Anyway, right at that moment I realised I forgot to carry my wallet. Asked the people outside Waffle Hustle for help and they immediately came to the rescue of the damsel. Around twenty minutes later, I went back towards the Metro Station and parked my car by the side of the road and ran out as I heard the Azaan.

It was like Purani Dilli minus the congested streets. Though, I don’t cover my head in CC, I loved walking the streets with my head covered ( my idea of liberation has absolutely nothing to do with garments) wearing my sneakers, camera around my neck, chatting with all and sundry as the evening turned to night.
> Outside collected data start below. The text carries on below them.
(* ===== verification/WalCodec.v ===== *)
(** The write-ahead log's records on disk (crates/engine/src/wal.rs): record
    payloads, the CRC-32 framing, the replica-side range decoder
    [decode_wal_range] and the recovery reader [read_all]. *)
From stdpp Require Import base list gmap strings.
From Stdlib Require Import ZArith Lia.
From S2P Require Import Prelude Machine Types TableDef.

(** * Records *)

Inductive Record_ : Type :=
| RPut (txn : Z) (table key row : bytes)
| RDelete (txn : Z) (table key : bytes)
| RCommit (txn : Z) (ts : option Z)
| RCreateTable (txn : Z) (def : TableDef)
| RDropTable (txn : Z) (name : bytes)
| RCreateIndex (txn : Z) (table name column : bytes)
| RDropIndex (txn : Z) (table name : bytes)
| RCreateDatabase (txn : Z) (name : bytes)
| RDropDatabase (txn : Z) (name : bytes).

Definition WAL_MAGIC : bytes := str "HDBW".
Definition WAL_FORMAT_VERSION : Z := 4.

Definition KIND_PUT : Z := 1.
Definition KIND_DELETE : Z := 2.
Definition KIND_COMMIT : Z := 3.
Definition KIND_CREATE_TABLE : Z := 4.
Definition KIND_DROP_TABLE : Z := 5.
Definition KIND_CREATE_INDEX : Z := 6.
Definition KIND_DROP_INDEX : Z := 7.
Definition KIND_CREATE_DB : Z := 8.
Definition KIND_DROP_DB : Z := 9.

(** * CRC-32 (IEEE, reflected, table driven) *)

(** One bit of the table generator:
    [if c & 1 != 0 { 0xEDB8_8320 ^ (c >> 1) } else { c >> 1 }]. *)
Definition crc_bit (c : Z) : Z :=
  if negb (Z.land c 1 =? 0) then Z.lxor 0xEDB88320 (Z.shiftr c 1) else Z.shiftr c 1.

Definition poly_table : list Z :=
  Eval vm_compute in (fun i => Nat.iter 8 crc_bit (Z.of_nat i)) <$> seq 0 256.

(** [table[((crc ^ b) & 0xFF) as usize] ^ (crc >> 8)]. *)
Definition crc_step (crc b : Z) : Z :=
  Z.lxor (nth (Z.to_nat (Z.land (Z.lxor crc b) 0xFF)) poly_table 0) (Z.shiftr crc 8).

Definition crc32 (data : bytes) : Z :=
  Z.lxor (fold_left crc_step data 0xFFFFFFFF) 0xFFFFFFFF.

(** * Record codec *)

Definition encode_payload (rec : Record_) : bytes :=
  match rec with
  | RPut txn table key row =>
      KIND_PUT :: to_le 8 txn ++ put_str table ++ put_bytes key ++ put_bytes row
  | RDelete txn table key => KIND_DELETE :: to_le 8 txn ++ put_str table ++ put_bytes key
  | RCommit txn ts =>
      KIND_COMMIT :: to_le 8 txn ++ (match ts with Some ts => to_le 8 ts | None => [] end)
  | RCreateTable txn def => KIND_CREATE_TABLE :: to_le 8 txn ++ encode_table_def def
  | RDropTable txn name => KIND_DROP_TABLE :: to_le 8 txn ++ put_str name
  | RCreateIndex txn table name column =>
      KIND_CREATE_INDEX :: to_le 8 txn ++ put_str table ++ put_str name ++ put_str column
  | RDropIndex txn table name => KIND_DROP_INDEX :: to_le 8 txn ++ put_str table ++ put_str name
  | RCreateDatabase txn name => KIND_CREATE_DB :: to_le 8 txn ++ put_str name
  | RDropDatabase txn name => KIND_DROP_DB :: to_le 8 txn ++ put_str name
  end.

(** [encode_record]: the payload behind its length and checksum. *)
Definition frame (payload : bytes) : bytes :=
  to_le 4 (Zlen payload) ++ to_le 4 (crc32 payload) ++ payload.

Definition encode_record (rec : Record_) : bytes := frame (encode_payload rec).

(** The optional commit timestamp: present when eight bytes remain. *)
Definition take_ts : Dec (option Z) := fun buf off =>
  if 8 <=? Zlen buf - off
  then Ok (Some (of_le (take 8 (drop (Z.to_nat off) buf))), off + 8)
  else Ok (None, off).

(** The fields after the kind byte and the transaction id. *)
Definition decode_fields (legacy_cols : bool) (kind txn : Z) : Dec Record_ :=
  match kind with
  | 1 => table ← take_str; key ← take_bytes; row ← take_bytes; mret (RPut txn table key row)
  | 2 => table ← take_str; key ← take_bytes; mret (RDelete txn table key)
  | 3 => ts ← take_ts; mret (RCommit txn ts)
  | 4 => def ← decode_table_def legacy_cols; mret (RCreateTable txn def)
  | 5 => name ← take_str; mret (RDropTable txn name)
  | 6 => table ← take_str; name ← take_str; column ← take_str;
         mret (RCreateIndex txn table name column)
  | 7 => table ← take_str; name ← take_str; mret (RDropIndex txn table name)
  | 8 => name ← take_str; mret (RCreateDatabase txn name)
  | 9 => name ← take_str; mret (RDropDatabase txn name)
  | t => dec_fail (Corrupted (str "unknown record kind " ++ show_Z t))
  end.

Definition decode_record (legacy_cols : bool) : Dec Record_ :=
  kind ← get_byte (Corrupted (str "record: EOF"));
  t ← get_slice (Corrupted (str "record: truncated txn id")) 8;
  decode_fields legacy_cols kind (of_le t).

(** * Reading a log *)

Definition MAX_RECORD : Z := 2 ^ 30.

(** [decode_wal_range]: the loop over a raw byte range; [rest] is
    [data[off..]].  Each round consumes at least the 8 header bytes, so one unit
    of fuel per byte is enough ([decode_wal_range] below supplies it). *)
Fixpoint range_loop (fuel : nat) (legacy_cols : bool) (rest : bytes) (off : Z)
    (out : list Record_) : res (list Record_ * Z) :=
  match fuel with
  | O => Panic
  | S fuel =>
    if Zlen rest <? 8 then Ok (out, off) (* end of data or torn header *)
    else
      let len := of_le (take 4 rest) in
      let crc := of_le (take 4 (drop 4 rest)) in
      if MAX_RECORD <? len then Err (Corrupted (str "WAL record too large"))
      else if Zlen rest - 8 <? len then Ok (out, off) (* torn payload *)
      else
        let payload := take (Z.to_nat len) (drop 8 rest) in
        if negb (crc32 payload =? crc) then Err (Corrupted (str "WAL crc mismatch"))
        else
          '(rec, _) ← decode_record legacy_cols payload 0;
          range_loop fuel legacy_cols (drop (8 + Z.to_nat len) rest) (off + 8 + len) (out ++ [rec])
  end.

Definition decode_wal_range (data : bytes) (legacy_cols : bool) : res (list Record_ * Z) :=
  range_loop (S (length data)) legacy_cols data 0 [].

(** [reader.read_exact(buf of n bytes)]: the bytes and what follows, or the
    end-of-file error. *)
Definition read_exact (n : nat) (r : bytes) : option (bytes * bytes) :=
  if (length r <? n)%nat then None else Some (take n r, drop n r).

Definition eof : Error := Io (str "failed to fill whole buffer").

(** [read_all]: recovery's reader over the whole file. *)
Fixpoint read_loop (fuel : nat) (legacy_cols : bool) (r : bytes) (out : list Record_)
    : res (list Record_) :=
  match fuel with
  | O => Panic
  | S fuel =>
    match read_exact 8 r with
    | None => Ok out (* clean EOF or torn header: stop *)
    | Some (hdr, r) =>
      let len := of_le (take 4 hdr) in
      let crc := of_le (take 4 (drop 4 hdr)) in
      if MAX_RECORD <? len then Err (Corrupted (str "WAL record too large"))
      else if Zlen r <? len then Ok out (* torn tail *)
      else
        let payload := take (Z.to_nat len) r in
        if negb (crc32 payload =? crc) then Err (Corrupted (str "WAL crc mismatch"))
        else
          '(rec, _) ← decode_record legacy_cols payload 0;
          read_loop fuel legacy_cols (drop (Z.to_nat len) r) (out ++ [rec])
    end
  end.

Definition read_all (file : bytes) : res (list Record_) :=
  match read_exact 4 file with
  | None => Err eof
  | Some (magic, r) =>
    if negb (bool_decide (magic = WAL_MAGIC)) then Err (Corrupted (str "bad WAL magic"))
    else match read_exact 4 r with
    | None => Err eof
    | Some (vb, r) =>
      let version := of_le vb in
      if (version <? 1) || (WAL_FORMAT_VERSION <? version)
      then Err (Corrupted (str "WAL version " ++ show_Z version))
      else read_loop (S (length r)) (version <? 3) r []
    end
  end.

(** The header [Wal::open] and [Wal::reset] write. *)
Definition wal_header : bytes := WAL_MAGIC ++ to_le 4 WAL_FORMAT_VERSION.

(** * Well-formed records *)

Definition bytes_wf (b : bytes) : Prop := Zlen b < 2 ^ 32.

Definition fields_wf (rec : Record_) : Prop :=
  match rec with
  | RPut txn table key row => u64 txn /\ str_wf table /\ bytes_wf key /\ bytes_wf row
  | RDelete txn table key => u64 txn /\ str_wf table /\ bytes_wf key
  | RCommit txn ts => u64 txn /\ match ts with Some t => u64 t | None => True end
  | RCreateTable txn def => u64 txn /\ table_def_wf def
  | RCreateIndex txn table name column =>
      u64 txn /\ str_wf table /\ str_wf name /\ str_wf column
  | RDropIndex txn table name => u64 txn /\ str_wf table /\ str_wf name
  | RDropTable txn name | RCreateDatabase txn name | RDropDatabase txn name =>
      u64 txn /\ str_wf name
  end.

Definition record_wf (rec : Record_) : Prop :=
  fields_wf rec /\ Zlen (encode_payload rec) <= MAX_RECORD.

Definition reread_record (rec : Record_) : Record_ :=
  match rec with
  | RCreateTable txn def => RCreateTable txn (reread_def def)
  | r => r
  end.

(** The bytes of a sequence of records. *)
Definition log_bytes (recs : list Record_) : bytes := mjoin (encode_record <$> recs).

(** The records that lie entirely inside the first [n] bytes. *)
Fixpoint complete (n : Z) (recs : list Record_) : list Record_ :=
  match recs with
  | [] => []
  | r :: recs =>
    if Zlen (encode_record r) <=? n
    then r :: complete (n - Zlen (encode_record r)) recs else []
  end.

(** * Lemmas: CRC *)

Lemma in_u_lt_pow2 w a : 0 <= w -> 0 <= a -> (forall n, w <= n -> Z.testbit a n = false) -> in_u w a.
Proof.
  intros Hw Ha H. split; [done|]. destruct (Z.eq_dec a 0) as [->|]; [lia|].
  apply Z.log2_lt_pow2; [lia|]. destruct (Z.lt_ge_cases (Z.log2 a) w) as [|Hge]; [done|].
  specialize (H _ Hge). rewrite Z.bit_log2 in H by lia. done.
Qed.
Though, I didn’t eat a bite, everything looked sumptuous. I will be visiting really soon sans the camera and with my wallet of course. So should you!

Iftar Jamia Nagar

A hawker outside the Masjid

Masjid in Jamia Nagar

Purani Dilli Restaurant in Jamia Nagar

Dargah Syed Badruddin Samarqandi

Dargah Syed Badruddin Samarqandi

On what may or may not be the Jumat-Ul-Vida, the last Friday of the Holy month of Ramadan ( in Kashmir it officially is), people collected at the Peer Baba ki Mazar to seek blessings.

Syed Badruddin Samarqandi, was from Samarkand and is said to be a murid of Nizamuddin Auliya. Nestled in the middle of a colony, it isn’t easy to find. A few locals directed me to the Dargah. Walls of the fort can be seen from the place, where the devotees pray. The caretaker was nice enough to give me a special spot from where I could make my pictures.

Solo Date #59- Hyderabad

A visit to Hyderabad, is incomplete without visiting the old city. The famous Charminar a monument and mosque, stands tall in Laad Bazaar. There are various accounts of why, the Minar was built, some mention that when Cholera was eradicated, the spot where the Minar stands is where Qutb Shah prayed for the end of plague. According to folklore it was built on the spot where he glanced at his future wife- Bhagmati.

Whatever the reasons for the construction, the security personnel came under scrutiny in 2016 , when they tried to stop a single female traveller from entering the terrace. Apparently, they said it was for her own safety as a woman had committed suicide from there in the past. With my camera bag and all, I usually don’t have to prove that I’m a tourist, unless one is in Kashmir, that’s where I’m going around pointing at my Dad’s Sikh name on my Id, to prove it! But in Hyderabad, I face no issues.

I make my way to the Makkah Masjid, which is one of the largest in India; break some bread at Nigeen Naan, which makes me nostalgic about cold winter mornings in Kashmir and then head to Bawarchi for the famous Hyderabadi biryani. Nothing about the city, makes me uneasy.